# Building Trees

After all the posts on the logic arrow, we’re finally to the point of implementing a rudimentary core.logic. Way back at the start of this series, I said that this is only a proof of concept and that hasn’t changed. I’ve got other things to work on that I find more interesting, but there’s a huge potential here for someone to make core.logic the best logic programming system out there. Well, it’s already that, but to make it even better. So, if you’re inclined in that direction and want to really expand your abilities with monads, arrows and core.logic, let me know and I’ll be glad to assist. I would love to see someone take this an run with it.

This is quite long, but I wanted to finish this series and move on to something else. And if you think it’s too much trouble, keep in mind that we are implementing a way to automatically eliminate many of the errors that plague logic programming thereby saving enormous amounts of programmer time and frustration.

### The magic

To start with, take a look at this code and corresponding tree:

(defno v [v] (== v 15))
(defno w [w] (== w 10))
(defno x [x] (== x :x))
(defno y [y] (== y :y))
(defno z [z] (== :z z))
(def p (fresh [a b c q]
(z a)
(conde
[(x b)]
[(y b)])
(w q)
(v q)))

This is nonsense code used strictly as a means to produce the tree.

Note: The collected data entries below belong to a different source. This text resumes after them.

(** The individuals that a dataset holds. *)
Definition individuals (d : DataSet) : list Individual :=
  g ← groups d; group_individuals g.

(** The calls of a row are all registered under the locus of its marker:
    what the loop of lines 195-201 needs to return. *)
Definition row_ok (al : AnalyzedLoci) (mc : nat) (cols : list nat)
    (r : list string) : Prop :=
  ∀ c, c ∈ cols → TextTools.isEmpty (cell r c) = false →
    ∃ li, LocusOps.getLocusInfoByName (cell r mc) al = inr li
          ∧ cell r c ∈ locus_alleles li.

(** A call of a row on which the loop of lines 195-201 throws [e]. *)
Definition bad_cell (al : AnalyzedLoci) (mc : nat) (cols : list nat)
    (r : list string) (e : Exception) : Prop :=
  ∃ c, c ∈ cols ∧ TextTools.isEmpty (cell r c) = false
       ∧ (LocusOps.getLocusInfoByName (cell r mc) al = inl e
          ∨ ∃ li, LocusOps.getLocusInfoByName (cell r mc) al = inr li
                  ∧ (cell r c ∉ locus_alleles li)
                  ∧ e = LookupError (cell r c)).

(** A genotype at a locus of the registry: some keys, each one once, each
    the position of an allele of the locus. *)
Definition genotype_ok (al : AnalyzedLoci) (l : nat) (ma : list nat) : Prop :=
  ma ≠ [] ∧ NoDup ma
  ∧ ∃ li, al !! l = Some (Some li)
          ∧ Forall (λ k, k < length (locus_alleles li)) ma.
(** * arowa: the collaborative timer broker

    A shallow embedding of the timer core ([src/shared/timer-core.js]), of the
    message codec ([messages.ts], the second part of
    [src/server/server.ts]) and of the session manager (the revision of
    [sessions.ts] that reads a [Map] of sockets on each user,
    [src/unnamed/part_005]), with the properties of the specification stated
    over them.

    Conventions.  JavaScript numbers are modelled as [Z]: every number the
    timer handles is an integral count of seconds or of milliseconds.  The
    clock [Date.now()] is an explicit argument [now].  A method that mutates
    [this] and returns a snapshot takes the object and returns the mutated
    object; the snapshot is its [state].  Code that can throw, or loop for
    ever, returns an [outcome].

    The codec is given twice: on objects typed as [messages.d.ts] types
    them, which is what the session manager is modelled on, and on frames
    that carry any value in the place of a number, where [NaN] appears.
    The two agree on typed frames.

    The session manager reads [user.sockets].  The [formatInternalUser] of
    the repository writes no such property, so that the users the manager
    stores do not have it, and the reads of it throw; the model follows the
    code there. *)

From Stdlib Require Import ZArith List String Ascii Bool Lia.
Import ListNotations.
Open Scope Z_scope.

(** ** Results of code that may throw or not terminate *)

Inductive outcome (A : Type) : Type :=
| Ret (a : A)      (* normal completion *)
| Throw            (* a JavaScript exception (TypeError, Error) *)
| OutOfFuel.       (* the loop budget ran out *)
Arguments Ret {A} a.
Arguments Throw {A}.
Arguments OutOfFuel {A}.

Definition obind {A B} (m : outcome A) (k : A -> outcome B) : outcome B :=
  match m with
  | Ret a => k a
  | Throw => Throw
  | OutOfFuel => OutOfFuel
  end.

Definition omap {A B} (f : A -> B) (m : outcome A) : outcome B :=
  obind m (fun a => Ret (f a)).

(** ** Shared constants ([src/shared/constants.js]) *)

Definition MAX_DURATION : Z := 86400.
Definition MIN_DURATION : Z := 1.
Definition DEFAULT_DURATION : Z := 1500.
Definition MAX_STRING_LENGTH : nat := 1000.
Definition MAX_NAME_LENGTH : nat := 50.
Definition MAX_URL_LENGTH : nat := 500.
Definition MAX_SAFE_INTEGER : Z := 9007199254740991.

(** ** Data model ([src/types/messages.d.ts]) *)

Module Interval.
Record t : Type := mk {
  name : string;
  duration : Z;
  alert : string;
  customCSS : string
}.
End Interval.

(** The public (wire) form of the timer state. *)
Module TimerState.
Record t : Type := mk {
  repeat : bool;
  interval : Z;
  remaining : Z;
  isRunning : bool;
  isPaused : bool
}.
End TimerState.

(** The internal form adds the timing baseline. *)
Module TimerStateInternal.
Record t : Type := mk {
  repeat : bool;
  interval : Z;
  remaining : Z;
  isRunning : bool;
  isPaused : bool;
  startedInterval : Z;
  startedAt : Z;
  pausedAt : Z;
  timePaused : Z
}.
End TimerStateInternal.

(** [arr[i]] for an integral index: [undefined] (here [None]) out of range. *)
Definition item {A} (arr : list A) (i : Z) : option A :=
  if i <? 0 then None else nth_error arr (Z.to_nat i).

Definition len {A} (arr : list A) : Z := Z.of_nat (List.length arr).

(** [(intervals[i]?.duration ?? DEFAULT_DURATION) * 1000] *)
Definition duration_ms_or_default (intervals : list Interval.t) (i : Z) : Z :=
  match item intervals i with
  | Some iv => Interval.duration iv * 1000
  | None => DEFAULT_DURATION * 1000
  end.

(** ** The timer core ([src/shared/timer-core.js]) *)

Module TimerCore.
Module S := TimerStateInternal.

Record t : Type := mk {
  intervals : list Interval.t;
  state : S.t
}.

(** [constructor(intervals = [])] *)
Definition new (intervals : list Interval.t) : t :=
  {| intervals := intervals;
     state := {| S.repeat := false;
                 S.interval := 0;
                 S.remaining := duration_ms_or_default intervals 0;
                 S.isRunning := false;
                 S.isPaused := false;
                 S.startedInterval := 0;
                 S.startedAt := 0;
                 S.pausedAt := 0;
                 S.timePaused := 0 |} |}.

(** [resume()] *)
Definition resume (now : Z) (tc : t) : t :=
  let timer := state tc in
  if S.isPaused timer then
    {| intervals := intervals tc;
       state := {| S.repeat := S.repeat timer;
                   S.interval := S.interval timer;
                   S.remaining := S.remaining timer;
                   S.isRunning := S.isRunning timer;
                   S.isPaused := false;
                   S.startedInterval := S.startedInterval timer;
                   S.startedAt := S.startedAt timer;
                   S.pausedAt := 0;
                   S.timePaused := S.timePaused timer + (now - S.pausedAt timer) |} |}
  else tc.

(** [start()]: the clock is read once more inside [resume]; both reads see
    the same instant. *)
Definition start (now : Z) (tc : t) : t :=
  let tc1 :=
    if S.isPaused (state tc) then resume now tc
    else if negb (S.isRunning (state tc)) then
      let timer := state tc in
      {| intervals := intervals tc;
         state := {| S.repeat := S.repeat timer;
                     S.interval := S.interval timer;
                     S.remaining := S.remaining timer;
                     S.isRunning := S.isRunning timer;
                     S.isPaused := S.isPaused timer;
                     S.startedInterval := S.interval timer;
                     S.startedAt := now;
                     S.pausedAt := S.pausedAt timer;
                     S.timePaused := 0 |} |}
    else tc in
  let timer := state tc1 in
  {| intervals := intervals tc1;
     state := {| S.repeat := S.repeat timer;
                 S.interval := S.interval timer;
                 S.remaining := S.remaining timer;
                 S.isRunning := true;
                 S.isPaused := false;
                 S.startedInterval := S.startedInterval timer;
                 S.startedAt := S.startedAt timer;
                 S.pausedAt := 0;
                 S.timePaused := S.timePaused timer |} |}.

(** [pause()] *)
Definition pause (now : Z) (tc : t) : t :=
  let timer := state tc in
  {| intervals := intervals tc;
     state := {| S.repeat := S.repeat timer;
                 S.interval := S.interval timer;
                 S.remaining := S.remaining timer;
                 S.isRunning := S.isRunning timer;
                 S.isPaused := true;
                 S.startedInterval := S.startedInterval timer;
                 S.startedAt := S.startedAt timer;
                 S.pausedAt := now;
                 S.timePaused := S.timePaused timer |} |}.

(** The state that [stop()] writes, and that [sync()] writes when the run
    is over. *)
Definition stopped (first_ms : Z) (timer : S.t) : S.t :=
  {| S.repeat := S.repeat timer;
     S.interval := 0;
     S.remaining := first_ms;
     S.isRunning := false;
     S.isPaused := false;
     S.startedInterval := 0;
     S.startedAt := 0;
     S.pausedAt := 0;
     S.timePaused := 0 |}.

Expression p can be read as the call to z followed by the calls to x and y in parallel with both results being fed to w and then to v.

Or, you can visualize an empty substitution dropping into the top of the tree and falling through each node as it moves towards the leaves, picking up unifications on the way. At the branching node, a copy is passed to each branch.

So even though w and v only appear once in the code, they appear twice in the tree because they follow the conde expression which has two clauses. And our task in evaluating the code is to build a representation of the tree using the logic arrow.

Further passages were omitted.